-- WHAT YOU WILL DO --
Print verbatim the opening line of the material and every subsequent line through the one containing "(∀ e j s' r', walking".

-- STUDY MATERIAL --

▶

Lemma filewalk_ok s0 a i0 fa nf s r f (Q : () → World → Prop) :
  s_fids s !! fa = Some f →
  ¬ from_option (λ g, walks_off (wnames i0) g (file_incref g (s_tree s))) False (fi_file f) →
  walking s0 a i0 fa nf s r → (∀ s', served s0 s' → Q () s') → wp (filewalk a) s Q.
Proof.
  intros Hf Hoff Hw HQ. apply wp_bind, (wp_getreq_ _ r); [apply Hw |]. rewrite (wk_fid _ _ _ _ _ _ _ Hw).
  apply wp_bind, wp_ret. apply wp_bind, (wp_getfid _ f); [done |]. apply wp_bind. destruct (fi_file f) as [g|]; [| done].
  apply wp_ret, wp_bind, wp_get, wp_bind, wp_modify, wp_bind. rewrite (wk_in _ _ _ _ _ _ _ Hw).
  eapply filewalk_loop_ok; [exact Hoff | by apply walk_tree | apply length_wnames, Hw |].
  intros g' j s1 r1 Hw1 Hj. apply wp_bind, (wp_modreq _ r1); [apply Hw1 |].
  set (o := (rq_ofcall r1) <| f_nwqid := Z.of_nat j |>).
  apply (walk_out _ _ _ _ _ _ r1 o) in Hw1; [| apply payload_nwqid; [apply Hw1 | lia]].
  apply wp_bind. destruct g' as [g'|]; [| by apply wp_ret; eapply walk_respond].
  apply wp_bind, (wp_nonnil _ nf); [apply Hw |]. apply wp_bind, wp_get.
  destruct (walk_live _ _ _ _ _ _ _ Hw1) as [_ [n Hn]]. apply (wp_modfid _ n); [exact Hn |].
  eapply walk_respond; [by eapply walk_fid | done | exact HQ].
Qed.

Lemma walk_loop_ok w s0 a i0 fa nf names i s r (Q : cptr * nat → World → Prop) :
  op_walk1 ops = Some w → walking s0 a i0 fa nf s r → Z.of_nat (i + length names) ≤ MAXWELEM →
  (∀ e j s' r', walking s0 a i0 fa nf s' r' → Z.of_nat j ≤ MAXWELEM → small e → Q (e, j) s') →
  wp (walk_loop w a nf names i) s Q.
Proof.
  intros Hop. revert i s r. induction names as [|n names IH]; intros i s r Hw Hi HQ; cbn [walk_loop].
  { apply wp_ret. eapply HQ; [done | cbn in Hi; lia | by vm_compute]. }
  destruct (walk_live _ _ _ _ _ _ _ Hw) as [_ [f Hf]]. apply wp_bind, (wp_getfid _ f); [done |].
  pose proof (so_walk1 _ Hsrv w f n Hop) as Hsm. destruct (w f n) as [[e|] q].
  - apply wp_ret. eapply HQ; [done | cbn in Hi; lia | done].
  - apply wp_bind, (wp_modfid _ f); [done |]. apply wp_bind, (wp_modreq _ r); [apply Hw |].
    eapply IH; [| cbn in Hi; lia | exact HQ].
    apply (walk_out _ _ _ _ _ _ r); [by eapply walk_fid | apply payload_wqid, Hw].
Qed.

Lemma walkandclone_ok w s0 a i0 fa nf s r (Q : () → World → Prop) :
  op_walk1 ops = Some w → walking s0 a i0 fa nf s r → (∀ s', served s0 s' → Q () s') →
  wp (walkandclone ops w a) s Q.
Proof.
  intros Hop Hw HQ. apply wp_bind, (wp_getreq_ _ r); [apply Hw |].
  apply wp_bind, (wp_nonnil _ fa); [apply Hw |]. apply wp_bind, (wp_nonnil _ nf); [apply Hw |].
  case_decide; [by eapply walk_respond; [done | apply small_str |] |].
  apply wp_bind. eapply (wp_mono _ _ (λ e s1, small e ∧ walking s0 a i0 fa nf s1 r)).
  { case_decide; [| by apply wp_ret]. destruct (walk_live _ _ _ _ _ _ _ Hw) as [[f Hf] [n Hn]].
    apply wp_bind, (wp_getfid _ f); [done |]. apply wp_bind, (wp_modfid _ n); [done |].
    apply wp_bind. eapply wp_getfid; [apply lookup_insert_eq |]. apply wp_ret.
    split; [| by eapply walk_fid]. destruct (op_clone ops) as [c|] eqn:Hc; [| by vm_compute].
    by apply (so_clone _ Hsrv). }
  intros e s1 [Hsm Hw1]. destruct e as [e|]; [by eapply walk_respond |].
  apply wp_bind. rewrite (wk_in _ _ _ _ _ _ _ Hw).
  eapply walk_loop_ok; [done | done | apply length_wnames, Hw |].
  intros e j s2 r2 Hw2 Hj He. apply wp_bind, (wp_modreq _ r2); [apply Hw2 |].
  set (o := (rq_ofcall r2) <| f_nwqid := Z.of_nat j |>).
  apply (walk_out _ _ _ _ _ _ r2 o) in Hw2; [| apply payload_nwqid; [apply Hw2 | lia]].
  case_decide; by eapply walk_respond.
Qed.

◀

-- ANSWER AREA --
Lemma filewalk_ok s0 a i0 fa nf s r f (Q : () → World → Prop) :
  s_fids s !! fa = Some f →
  ¬ from_option (λ g, walks_off (wnames i0) g (file_incref g (s_tree s))) False (fi_file f) →
  walking s0 a i0 fa nf s r → (∀ s', served s0 s' → Q () s') → wp (filewalk a) s Q.
Proof.
  intros Hf Hoff Hw HQ. apply wp_bind, (wp_getreq_ _ r); [apply Hw |]. rewrite (wk_fid _ _ _ _ _ _ _ Hw).
  apply wp_bind, wp_ret. apply wp_bind, (wp_getfid _ f); [done |]. apply wp_bind. destruct (fi_file f) as [g|]; [| done].
  apply wp_ret, wp_bind, wp_get, wp_bind, wp_modify, wp_bind. rewrite (wk_in _ _ _ _ _ _ _ Hw).
  eapply filewalk_loop_ok; [exact Hoff | by apply walk_tree | apply length_wnames, Hw |].
  intros g' j s1 r1 Hw1 Hj. apply wp_bind, (wp_modreq _ r1); [apply Hw1 |].
  set (o := (rq_ofcall r1) <| f_nwqid := Z.of_nat j |>).
  apply (walk_out _ _ _ _ _ _ r1 o) in Hw1; [| apply payload_nwqid; [apply Hw1 | lia]].
  apply wp_bind. destruct g' as [g'|]; [| by apply wp_ret; eapply walk_respond].
  apply wp_bind, (wp_nonnil _ nf); [apply Hw |]. apply wp_bind, wp_get.
  destruct (walk_live _ _ _ _ _ _ _ Hw1) as [_ [n Hn]]. apply (wp_modfid _ n); [exact Hn |].
  eapply walk_respond; [by eapply walk_fid | done | exact HQ].
Qed.

Lemma walk_loop_ok w s0 a i0 fa nf names i s r (Q : cptr * nat → World → Prop) :
  op_walk1 ops = Some w → walking s0 a i0 fa nf s r → Z.of_nat (i + length names) ≤ MAXWELEM →
  (∀ e j s' r', walking s0 a i0 fa nf s' r' → Z.of_nat j ≤ MAXWELEM → small e → Q (e, j) s') →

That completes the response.